> Task requirements
Once you reach the line containing "unbonding_info s' who" in the entries below, write out that line and each one after it down to the line containing "free_balance (ledger s3)", exactly and with nothing added.

***** Information provided

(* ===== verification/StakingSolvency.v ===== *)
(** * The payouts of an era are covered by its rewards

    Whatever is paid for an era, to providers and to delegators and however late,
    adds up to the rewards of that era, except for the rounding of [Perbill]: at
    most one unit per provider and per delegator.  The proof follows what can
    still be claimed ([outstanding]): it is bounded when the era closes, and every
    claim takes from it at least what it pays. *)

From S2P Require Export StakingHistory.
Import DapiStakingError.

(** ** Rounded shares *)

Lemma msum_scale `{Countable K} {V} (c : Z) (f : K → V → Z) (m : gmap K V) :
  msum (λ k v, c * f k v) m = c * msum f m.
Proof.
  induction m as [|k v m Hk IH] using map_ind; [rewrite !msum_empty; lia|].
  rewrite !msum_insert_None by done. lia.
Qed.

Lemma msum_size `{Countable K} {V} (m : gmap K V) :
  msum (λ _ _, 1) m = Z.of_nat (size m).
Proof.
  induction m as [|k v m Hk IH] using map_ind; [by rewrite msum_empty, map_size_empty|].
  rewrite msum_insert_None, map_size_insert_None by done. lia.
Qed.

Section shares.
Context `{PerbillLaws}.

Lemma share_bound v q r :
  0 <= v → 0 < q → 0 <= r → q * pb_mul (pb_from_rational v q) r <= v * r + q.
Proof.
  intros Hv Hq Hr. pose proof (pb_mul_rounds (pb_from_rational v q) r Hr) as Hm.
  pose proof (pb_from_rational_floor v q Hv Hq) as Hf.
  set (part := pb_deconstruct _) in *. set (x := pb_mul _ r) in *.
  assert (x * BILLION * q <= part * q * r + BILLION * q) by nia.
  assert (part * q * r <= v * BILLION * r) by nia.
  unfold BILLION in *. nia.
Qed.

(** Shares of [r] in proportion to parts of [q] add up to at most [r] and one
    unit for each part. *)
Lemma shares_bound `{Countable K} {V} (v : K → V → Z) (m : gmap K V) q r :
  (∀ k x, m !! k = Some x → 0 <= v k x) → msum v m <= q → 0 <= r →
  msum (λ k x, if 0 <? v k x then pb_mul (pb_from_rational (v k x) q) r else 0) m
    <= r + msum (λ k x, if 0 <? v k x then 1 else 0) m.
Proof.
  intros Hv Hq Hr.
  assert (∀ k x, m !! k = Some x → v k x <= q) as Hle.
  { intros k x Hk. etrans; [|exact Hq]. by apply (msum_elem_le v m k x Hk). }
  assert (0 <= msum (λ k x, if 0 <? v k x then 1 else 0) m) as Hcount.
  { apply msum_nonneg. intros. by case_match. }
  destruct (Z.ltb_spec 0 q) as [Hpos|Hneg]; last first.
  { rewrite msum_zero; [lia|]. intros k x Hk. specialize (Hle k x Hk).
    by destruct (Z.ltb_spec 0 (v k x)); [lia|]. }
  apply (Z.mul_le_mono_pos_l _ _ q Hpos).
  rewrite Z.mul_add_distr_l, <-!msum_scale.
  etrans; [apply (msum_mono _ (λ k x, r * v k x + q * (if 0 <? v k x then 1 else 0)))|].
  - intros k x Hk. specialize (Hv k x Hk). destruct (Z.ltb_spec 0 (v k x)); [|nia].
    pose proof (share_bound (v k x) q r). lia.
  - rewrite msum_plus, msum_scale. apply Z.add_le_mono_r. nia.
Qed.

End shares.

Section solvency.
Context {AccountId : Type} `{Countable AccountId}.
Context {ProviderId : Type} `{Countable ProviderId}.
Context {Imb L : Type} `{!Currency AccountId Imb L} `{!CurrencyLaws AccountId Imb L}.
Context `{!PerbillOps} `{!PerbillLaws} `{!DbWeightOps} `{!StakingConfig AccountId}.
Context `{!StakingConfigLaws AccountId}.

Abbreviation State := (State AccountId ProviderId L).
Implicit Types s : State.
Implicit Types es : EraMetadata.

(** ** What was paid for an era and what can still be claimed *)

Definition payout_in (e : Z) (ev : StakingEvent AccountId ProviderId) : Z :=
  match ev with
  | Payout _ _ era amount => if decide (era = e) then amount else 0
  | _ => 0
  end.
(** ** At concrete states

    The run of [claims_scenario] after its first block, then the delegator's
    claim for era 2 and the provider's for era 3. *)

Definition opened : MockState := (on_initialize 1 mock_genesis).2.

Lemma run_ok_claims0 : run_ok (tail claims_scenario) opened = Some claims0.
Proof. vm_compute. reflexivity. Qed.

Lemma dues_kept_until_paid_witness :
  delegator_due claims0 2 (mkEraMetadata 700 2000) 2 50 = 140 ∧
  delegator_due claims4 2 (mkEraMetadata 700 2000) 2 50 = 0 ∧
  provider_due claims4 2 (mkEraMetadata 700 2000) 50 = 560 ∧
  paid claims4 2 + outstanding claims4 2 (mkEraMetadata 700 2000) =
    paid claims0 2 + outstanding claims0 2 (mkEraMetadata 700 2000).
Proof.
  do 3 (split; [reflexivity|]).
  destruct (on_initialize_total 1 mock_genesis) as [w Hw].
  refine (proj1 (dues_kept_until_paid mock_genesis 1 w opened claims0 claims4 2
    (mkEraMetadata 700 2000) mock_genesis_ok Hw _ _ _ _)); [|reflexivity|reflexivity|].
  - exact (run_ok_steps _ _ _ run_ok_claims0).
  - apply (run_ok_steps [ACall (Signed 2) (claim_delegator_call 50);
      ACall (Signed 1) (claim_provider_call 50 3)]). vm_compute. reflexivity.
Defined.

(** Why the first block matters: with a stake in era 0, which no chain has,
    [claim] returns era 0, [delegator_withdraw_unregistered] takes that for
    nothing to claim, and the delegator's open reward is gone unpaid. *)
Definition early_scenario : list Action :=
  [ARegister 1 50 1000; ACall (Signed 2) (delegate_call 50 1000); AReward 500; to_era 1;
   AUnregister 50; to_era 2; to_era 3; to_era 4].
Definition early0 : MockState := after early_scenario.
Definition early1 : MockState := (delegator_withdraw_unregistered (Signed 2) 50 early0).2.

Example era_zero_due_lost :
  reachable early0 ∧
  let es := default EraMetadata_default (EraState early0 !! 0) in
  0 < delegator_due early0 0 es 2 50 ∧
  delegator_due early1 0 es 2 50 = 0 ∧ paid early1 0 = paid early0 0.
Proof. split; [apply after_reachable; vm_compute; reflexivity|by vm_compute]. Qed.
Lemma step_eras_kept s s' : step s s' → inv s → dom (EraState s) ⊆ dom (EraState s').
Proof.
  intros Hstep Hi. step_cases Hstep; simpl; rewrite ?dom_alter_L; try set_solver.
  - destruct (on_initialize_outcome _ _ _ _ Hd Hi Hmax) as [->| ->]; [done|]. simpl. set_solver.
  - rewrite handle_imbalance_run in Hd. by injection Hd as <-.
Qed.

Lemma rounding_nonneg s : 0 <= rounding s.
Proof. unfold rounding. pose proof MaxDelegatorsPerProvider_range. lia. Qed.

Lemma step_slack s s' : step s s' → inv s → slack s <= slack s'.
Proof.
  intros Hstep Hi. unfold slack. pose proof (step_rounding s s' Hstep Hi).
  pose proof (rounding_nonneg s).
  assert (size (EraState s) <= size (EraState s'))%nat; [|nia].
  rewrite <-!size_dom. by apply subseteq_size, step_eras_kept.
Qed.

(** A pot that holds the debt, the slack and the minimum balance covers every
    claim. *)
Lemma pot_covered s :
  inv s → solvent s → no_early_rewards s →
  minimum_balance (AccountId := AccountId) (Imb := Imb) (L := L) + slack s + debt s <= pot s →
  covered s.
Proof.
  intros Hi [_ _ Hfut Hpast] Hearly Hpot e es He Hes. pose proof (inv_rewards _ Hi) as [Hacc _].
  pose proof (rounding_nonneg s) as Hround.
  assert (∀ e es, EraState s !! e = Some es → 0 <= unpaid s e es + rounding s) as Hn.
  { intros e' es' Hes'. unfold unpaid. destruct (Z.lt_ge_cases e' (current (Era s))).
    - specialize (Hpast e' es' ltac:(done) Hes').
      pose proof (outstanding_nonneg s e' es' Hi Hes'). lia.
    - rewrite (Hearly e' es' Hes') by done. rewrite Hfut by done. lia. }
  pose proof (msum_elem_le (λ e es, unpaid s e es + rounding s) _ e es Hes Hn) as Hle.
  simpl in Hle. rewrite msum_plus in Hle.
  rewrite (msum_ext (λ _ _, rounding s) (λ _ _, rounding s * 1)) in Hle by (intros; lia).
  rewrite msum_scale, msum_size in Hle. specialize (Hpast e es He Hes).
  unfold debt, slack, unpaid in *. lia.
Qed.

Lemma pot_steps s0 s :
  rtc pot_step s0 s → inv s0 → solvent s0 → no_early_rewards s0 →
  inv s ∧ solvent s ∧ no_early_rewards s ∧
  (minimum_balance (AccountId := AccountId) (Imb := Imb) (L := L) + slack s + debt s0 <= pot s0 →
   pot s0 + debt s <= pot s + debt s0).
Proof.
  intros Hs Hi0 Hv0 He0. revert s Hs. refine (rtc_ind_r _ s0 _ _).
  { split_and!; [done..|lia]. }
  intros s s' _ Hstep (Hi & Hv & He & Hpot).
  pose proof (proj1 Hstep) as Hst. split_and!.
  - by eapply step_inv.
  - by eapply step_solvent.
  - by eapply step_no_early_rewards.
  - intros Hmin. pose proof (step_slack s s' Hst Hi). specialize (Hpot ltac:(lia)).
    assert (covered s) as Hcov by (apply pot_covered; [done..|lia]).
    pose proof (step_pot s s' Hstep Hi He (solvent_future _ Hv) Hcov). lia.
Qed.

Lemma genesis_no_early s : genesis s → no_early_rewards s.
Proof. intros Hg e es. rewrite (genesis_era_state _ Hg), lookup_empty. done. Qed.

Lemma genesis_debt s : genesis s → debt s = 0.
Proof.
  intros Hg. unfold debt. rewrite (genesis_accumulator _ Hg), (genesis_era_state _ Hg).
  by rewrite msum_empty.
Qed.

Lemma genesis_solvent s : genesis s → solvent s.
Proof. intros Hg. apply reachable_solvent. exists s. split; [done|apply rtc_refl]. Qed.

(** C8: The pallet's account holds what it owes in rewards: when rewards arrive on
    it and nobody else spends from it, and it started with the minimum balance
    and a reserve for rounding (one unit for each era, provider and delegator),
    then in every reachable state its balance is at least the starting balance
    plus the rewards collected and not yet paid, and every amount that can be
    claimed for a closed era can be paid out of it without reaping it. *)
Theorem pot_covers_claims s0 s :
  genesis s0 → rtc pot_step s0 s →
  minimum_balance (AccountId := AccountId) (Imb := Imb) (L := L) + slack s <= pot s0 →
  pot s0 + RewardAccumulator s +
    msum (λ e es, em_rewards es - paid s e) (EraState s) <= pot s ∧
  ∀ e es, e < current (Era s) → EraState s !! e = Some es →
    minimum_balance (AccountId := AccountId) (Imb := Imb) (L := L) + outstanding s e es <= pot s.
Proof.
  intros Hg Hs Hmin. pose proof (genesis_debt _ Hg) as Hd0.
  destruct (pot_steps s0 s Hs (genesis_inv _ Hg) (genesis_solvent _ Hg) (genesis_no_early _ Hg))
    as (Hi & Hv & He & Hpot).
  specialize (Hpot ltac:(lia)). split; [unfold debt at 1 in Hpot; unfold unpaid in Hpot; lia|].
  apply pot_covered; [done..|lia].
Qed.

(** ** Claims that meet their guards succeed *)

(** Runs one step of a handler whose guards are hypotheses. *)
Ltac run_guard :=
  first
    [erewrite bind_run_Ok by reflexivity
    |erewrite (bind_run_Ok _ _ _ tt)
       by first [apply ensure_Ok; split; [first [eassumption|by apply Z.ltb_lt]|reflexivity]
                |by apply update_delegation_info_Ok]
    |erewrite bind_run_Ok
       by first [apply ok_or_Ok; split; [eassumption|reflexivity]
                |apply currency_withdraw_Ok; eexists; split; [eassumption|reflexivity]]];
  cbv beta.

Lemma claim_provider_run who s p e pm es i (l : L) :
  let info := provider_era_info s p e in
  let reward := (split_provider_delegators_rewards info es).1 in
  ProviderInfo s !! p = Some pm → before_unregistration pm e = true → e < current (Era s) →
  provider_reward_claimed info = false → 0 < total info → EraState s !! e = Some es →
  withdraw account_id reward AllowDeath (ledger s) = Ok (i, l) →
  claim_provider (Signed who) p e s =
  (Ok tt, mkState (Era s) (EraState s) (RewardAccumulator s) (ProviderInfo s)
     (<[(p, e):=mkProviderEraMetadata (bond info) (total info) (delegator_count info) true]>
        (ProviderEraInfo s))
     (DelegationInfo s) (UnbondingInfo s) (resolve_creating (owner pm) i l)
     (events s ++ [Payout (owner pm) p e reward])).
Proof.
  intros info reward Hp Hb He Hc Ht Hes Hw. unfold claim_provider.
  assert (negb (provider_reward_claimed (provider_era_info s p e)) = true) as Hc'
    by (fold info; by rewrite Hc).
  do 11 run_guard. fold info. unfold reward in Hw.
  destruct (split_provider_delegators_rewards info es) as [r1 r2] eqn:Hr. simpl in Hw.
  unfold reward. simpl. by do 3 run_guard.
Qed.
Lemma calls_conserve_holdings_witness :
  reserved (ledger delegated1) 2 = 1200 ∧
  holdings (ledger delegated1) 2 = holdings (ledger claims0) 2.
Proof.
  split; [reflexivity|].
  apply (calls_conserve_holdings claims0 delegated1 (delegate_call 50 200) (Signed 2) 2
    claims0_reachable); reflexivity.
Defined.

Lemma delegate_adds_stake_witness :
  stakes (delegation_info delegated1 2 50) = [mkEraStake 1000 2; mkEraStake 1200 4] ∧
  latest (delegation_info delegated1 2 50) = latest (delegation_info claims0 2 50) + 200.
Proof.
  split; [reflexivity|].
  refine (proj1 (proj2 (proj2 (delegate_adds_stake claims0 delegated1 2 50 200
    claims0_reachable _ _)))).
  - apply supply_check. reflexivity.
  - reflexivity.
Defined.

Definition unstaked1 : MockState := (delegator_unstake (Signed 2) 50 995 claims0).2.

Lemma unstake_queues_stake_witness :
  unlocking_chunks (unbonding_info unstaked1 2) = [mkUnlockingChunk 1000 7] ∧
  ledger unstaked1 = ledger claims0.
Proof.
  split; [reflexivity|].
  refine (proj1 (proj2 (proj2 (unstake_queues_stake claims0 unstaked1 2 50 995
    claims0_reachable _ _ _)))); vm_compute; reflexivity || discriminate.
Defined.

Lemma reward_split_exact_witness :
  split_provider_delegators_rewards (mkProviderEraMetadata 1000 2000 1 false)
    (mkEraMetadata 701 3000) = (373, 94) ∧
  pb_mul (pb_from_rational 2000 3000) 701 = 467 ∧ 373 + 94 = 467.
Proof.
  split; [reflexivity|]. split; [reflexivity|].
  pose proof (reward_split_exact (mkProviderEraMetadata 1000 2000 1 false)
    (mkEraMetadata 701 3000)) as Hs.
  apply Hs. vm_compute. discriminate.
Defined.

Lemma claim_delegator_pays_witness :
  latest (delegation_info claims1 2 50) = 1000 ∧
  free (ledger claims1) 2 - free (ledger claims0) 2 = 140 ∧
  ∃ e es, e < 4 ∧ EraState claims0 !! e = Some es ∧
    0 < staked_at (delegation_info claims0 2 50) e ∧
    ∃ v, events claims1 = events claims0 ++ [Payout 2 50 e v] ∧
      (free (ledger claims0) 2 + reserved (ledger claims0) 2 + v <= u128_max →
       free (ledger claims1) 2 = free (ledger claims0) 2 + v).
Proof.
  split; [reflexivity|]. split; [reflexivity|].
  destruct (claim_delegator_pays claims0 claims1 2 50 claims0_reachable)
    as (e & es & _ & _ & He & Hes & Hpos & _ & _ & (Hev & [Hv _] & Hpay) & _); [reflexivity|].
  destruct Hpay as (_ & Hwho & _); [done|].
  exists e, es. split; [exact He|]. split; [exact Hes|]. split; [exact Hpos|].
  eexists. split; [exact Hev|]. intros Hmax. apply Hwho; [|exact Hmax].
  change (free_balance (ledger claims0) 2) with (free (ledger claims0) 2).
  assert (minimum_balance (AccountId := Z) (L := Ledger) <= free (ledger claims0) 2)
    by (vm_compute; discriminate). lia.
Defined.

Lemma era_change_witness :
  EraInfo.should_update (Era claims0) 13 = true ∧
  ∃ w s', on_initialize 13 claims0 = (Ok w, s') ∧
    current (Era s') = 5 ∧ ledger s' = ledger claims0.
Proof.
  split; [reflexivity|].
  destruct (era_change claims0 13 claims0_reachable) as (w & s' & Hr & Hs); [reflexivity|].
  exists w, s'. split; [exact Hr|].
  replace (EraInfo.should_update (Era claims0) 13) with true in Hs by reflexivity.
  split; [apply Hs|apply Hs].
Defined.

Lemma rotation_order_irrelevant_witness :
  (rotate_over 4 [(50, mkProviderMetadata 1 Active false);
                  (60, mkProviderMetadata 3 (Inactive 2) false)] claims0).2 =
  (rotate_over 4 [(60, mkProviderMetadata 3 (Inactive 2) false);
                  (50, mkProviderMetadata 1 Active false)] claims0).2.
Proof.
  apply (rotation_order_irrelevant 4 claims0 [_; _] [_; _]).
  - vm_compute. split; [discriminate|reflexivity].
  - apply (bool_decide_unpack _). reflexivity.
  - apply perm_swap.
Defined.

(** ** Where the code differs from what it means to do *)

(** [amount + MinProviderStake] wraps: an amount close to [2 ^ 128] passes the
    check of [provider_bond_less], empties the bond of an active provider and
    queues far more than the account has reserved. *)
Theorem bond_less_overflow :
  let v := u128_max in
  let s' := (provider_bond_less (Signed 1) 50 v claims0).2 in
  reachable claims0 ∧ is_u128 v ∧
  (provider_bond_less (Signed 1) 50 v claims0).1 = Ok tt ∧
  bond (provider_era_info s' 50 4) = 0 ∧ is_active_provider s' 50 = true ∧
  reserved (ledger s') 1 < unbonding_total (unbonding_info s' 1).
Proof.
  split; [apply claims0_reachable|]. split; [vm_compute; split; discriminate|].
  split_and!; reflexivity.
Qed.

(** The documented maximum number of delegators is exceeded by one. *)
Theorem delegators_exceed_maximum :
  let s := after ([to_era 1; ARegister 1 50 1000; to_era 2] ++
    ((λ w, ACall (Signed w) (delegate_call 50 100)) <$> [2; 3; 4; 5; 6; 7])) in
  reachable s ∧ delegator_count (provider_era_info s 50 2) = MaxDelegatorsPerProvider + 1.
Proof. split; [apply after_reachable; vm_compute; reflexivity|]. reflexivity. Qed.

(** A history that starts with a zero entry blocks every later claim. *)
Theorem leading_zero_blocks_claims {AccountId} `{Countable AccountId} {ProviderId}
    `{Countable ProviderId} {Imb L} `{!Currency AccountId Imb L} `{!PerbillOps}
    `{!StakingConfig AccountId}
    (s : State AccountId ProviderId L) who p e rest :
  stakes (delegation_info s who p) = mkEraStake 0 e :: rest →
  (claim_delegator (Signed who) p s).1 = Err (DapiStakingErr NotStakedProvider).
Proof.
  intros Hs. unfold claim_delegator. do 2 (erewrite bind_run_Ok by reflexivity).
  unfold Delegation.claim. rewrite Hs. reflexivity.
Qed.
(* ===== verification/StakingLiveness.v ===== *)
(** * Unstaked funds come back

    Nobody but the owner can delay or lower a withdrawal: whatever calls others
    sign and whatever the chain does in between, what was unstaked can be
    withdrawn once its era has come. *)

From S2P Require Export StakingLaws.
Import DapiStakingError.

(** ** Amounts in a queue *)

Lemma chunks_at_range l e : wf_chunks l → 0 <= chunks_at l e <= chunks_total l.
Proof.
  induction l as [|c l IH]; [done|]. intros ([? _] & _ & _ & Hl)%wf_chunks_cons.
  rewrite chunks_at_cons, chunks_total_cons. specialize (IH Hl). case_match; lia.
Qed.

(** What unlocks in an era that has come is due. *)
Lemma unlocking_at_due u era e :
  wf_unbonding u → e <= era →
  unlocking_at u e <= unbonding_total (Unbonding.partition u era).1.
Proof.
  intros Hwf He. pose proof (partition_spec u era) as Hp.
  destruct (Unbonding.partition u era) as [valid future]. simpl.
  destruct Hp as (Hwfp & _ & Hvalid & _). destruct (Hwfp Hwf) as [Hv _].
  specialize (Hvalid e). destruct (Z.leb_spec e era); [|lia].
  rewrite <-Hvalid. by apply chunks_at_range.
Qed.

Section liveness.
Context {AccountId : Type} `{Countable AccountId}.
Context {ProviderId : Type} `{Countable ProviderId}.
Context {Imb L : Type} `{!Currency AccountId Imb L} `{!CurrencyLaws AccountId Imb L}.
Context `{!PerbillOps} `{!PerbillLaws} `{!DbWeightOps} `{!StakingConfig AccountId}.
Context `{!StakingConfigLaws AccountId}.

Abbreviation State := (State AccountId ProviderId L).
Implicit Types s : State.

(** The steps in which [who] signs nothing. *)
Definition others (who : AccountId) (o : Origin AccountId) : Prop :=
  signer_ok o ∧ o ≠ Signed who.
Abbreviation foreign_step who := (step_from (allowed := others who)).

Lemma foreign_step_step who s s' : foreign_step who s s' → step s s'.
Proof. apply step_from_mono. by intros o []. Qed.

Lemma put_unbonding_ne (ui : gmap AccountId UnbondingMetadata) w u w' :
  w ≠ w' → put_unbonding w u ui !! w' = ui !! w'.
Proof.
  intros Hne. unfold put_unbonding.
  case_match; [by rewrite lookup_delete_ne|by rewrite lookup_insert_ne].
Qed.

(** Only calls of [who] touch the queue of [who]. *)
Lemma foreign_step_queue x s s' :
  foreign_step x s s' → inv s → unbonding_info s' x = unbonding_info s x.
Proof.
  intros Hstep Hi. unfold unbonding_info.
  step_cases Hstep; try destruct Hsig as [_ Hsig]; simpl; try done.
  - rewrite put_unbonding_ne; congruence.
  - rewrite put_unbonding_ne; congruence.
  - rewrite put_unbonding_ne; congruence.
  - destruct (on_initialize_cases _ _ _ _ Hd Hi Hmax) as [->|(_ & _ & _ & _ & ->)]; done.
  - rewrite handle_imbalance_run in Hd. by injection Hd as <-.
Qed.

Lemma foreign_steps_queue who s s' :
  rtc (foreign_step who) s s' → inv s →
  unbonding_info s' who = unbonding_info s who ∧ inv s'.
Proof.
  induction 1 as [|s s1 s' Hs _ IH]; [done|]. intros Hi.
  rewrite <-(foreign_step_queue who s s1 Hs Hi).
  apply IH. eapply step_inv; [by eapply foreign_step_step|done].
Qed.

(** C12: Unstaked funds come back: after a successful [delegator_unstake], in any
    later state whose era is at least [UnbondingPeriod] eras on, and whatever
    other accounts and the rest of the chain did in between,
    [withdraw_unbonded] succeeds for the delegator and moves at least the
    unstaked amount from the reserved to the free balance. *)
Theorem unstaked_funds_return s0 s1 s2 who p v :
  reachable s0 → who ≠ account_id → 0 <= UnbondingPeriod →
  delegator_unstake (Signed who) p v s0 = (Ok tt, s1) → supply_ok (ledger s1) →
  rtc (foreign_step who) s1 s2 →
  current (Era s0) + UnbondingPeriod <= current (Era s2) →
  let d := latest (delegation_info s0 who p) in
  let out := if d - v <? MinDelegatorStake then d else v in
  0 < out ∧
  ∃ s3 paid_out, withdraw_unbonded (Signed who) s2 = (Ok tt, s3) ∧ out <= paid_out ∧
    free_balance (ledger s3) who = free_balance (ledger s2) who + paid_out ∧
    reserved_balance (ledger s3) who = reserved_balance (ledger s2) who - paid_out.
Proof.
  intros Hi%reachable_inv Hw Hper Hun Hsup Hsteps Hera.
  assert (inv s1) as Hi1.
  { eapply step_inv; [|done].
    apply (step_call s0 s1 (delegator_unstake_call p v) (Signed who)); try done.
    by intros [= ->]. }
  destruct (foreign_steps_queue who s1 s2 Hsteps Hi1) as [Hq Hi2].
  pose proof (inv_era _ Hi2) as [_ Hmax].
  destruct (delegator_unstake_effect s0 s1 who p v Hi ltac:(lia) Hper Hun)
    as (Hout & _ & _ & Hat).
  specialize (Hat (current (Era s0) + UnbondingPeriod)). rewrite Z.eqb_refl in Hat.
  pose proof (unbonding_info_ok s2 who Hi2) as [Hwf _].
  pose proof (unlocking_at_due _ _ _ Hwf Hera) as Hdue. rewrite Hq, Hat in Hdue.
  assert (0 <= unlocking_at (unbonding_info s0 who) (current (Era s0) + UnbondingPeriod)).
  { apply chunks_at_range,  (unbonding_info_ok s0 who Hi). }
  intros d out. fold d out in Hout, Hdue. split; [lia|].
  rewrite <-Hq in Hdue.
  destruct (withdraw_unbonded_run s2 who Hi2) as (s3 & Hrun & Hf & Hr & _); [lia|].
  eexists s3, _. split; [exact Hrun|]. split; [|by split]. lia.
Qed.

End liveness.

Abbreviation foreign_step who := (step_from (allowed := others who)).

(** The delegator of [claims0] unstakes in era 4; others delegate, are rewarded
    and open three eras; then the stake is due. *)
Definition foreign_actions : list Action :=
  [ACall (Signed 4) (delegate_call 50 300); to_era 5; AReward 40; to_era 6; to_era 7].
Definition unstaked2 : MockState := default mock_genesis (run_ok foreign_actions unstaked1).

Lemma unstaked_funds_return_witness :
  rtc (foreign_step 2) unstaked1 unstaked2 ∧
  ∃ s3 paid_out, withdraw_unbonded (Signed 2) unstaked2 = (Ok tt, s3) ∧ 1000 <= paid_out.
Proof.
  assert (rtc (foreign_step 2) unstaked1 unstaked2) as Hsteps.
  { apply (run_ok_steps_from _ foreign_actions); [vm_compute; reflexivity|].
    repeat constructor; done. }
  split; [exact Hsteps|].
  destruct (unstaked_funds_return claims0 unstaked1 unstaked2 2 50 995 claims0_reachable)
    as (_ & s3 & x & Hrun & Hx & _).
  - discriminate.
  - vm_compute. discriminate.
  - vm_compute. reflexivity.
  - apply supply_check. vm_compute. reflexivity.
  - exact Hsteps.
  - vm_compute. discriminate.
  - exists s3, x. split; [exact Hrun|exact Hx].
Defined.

**********

> Task result
  unbonding_info s' who = unbonding_info s who ∧ inv s'.
Proof.
  induction 1 as [|s s1 s' Hs _ IH]; [done|]. intros Hi.
  rewrite <-(foreign_step_queue who s s1 Hs Hi).
  apply IH. eapply step_inv; [by eapply foreign_step_step|done].
Qed.

(** C12: Unstaked funds come back: after a successful [delegator_unstake], in any
    later state whose era is at least [UnbondingPeriod] eras on, and whatever
    other accounts and the rest of the chain did in between,
    [withdraw_unbonded] succeeds for the delegator and moves at least the
    unstaked amount from the reserved to the free balance. *)
Theorem unstaked_funds_return s0 s1 s2 who p v :
  reachable s0 → who ≠ account_id → 0 <= UnbondingPeriod →
  delegator_unstake (Signed who) p v s0 = (Ok tt, s1) → supply_ok (ledger s1) →
  rtc (foreign_step who) s1 s2 →
  current (Era s0) + UnbondingPeriod <= current (Era s2) →
  let d := latest (delegation_info s0 who p) in
  let out := if d - v <? MinDelegatorStake then d else v in
  0 < out ∧
  ∃ s3 paid_out, withdraw_unbonded (Signed who) s2 = (Ok tt, s3) ∧ out <= paid_out ∧
    free_balance (ledger s3) who = free_balance (ledger s2) who + paid_out ∧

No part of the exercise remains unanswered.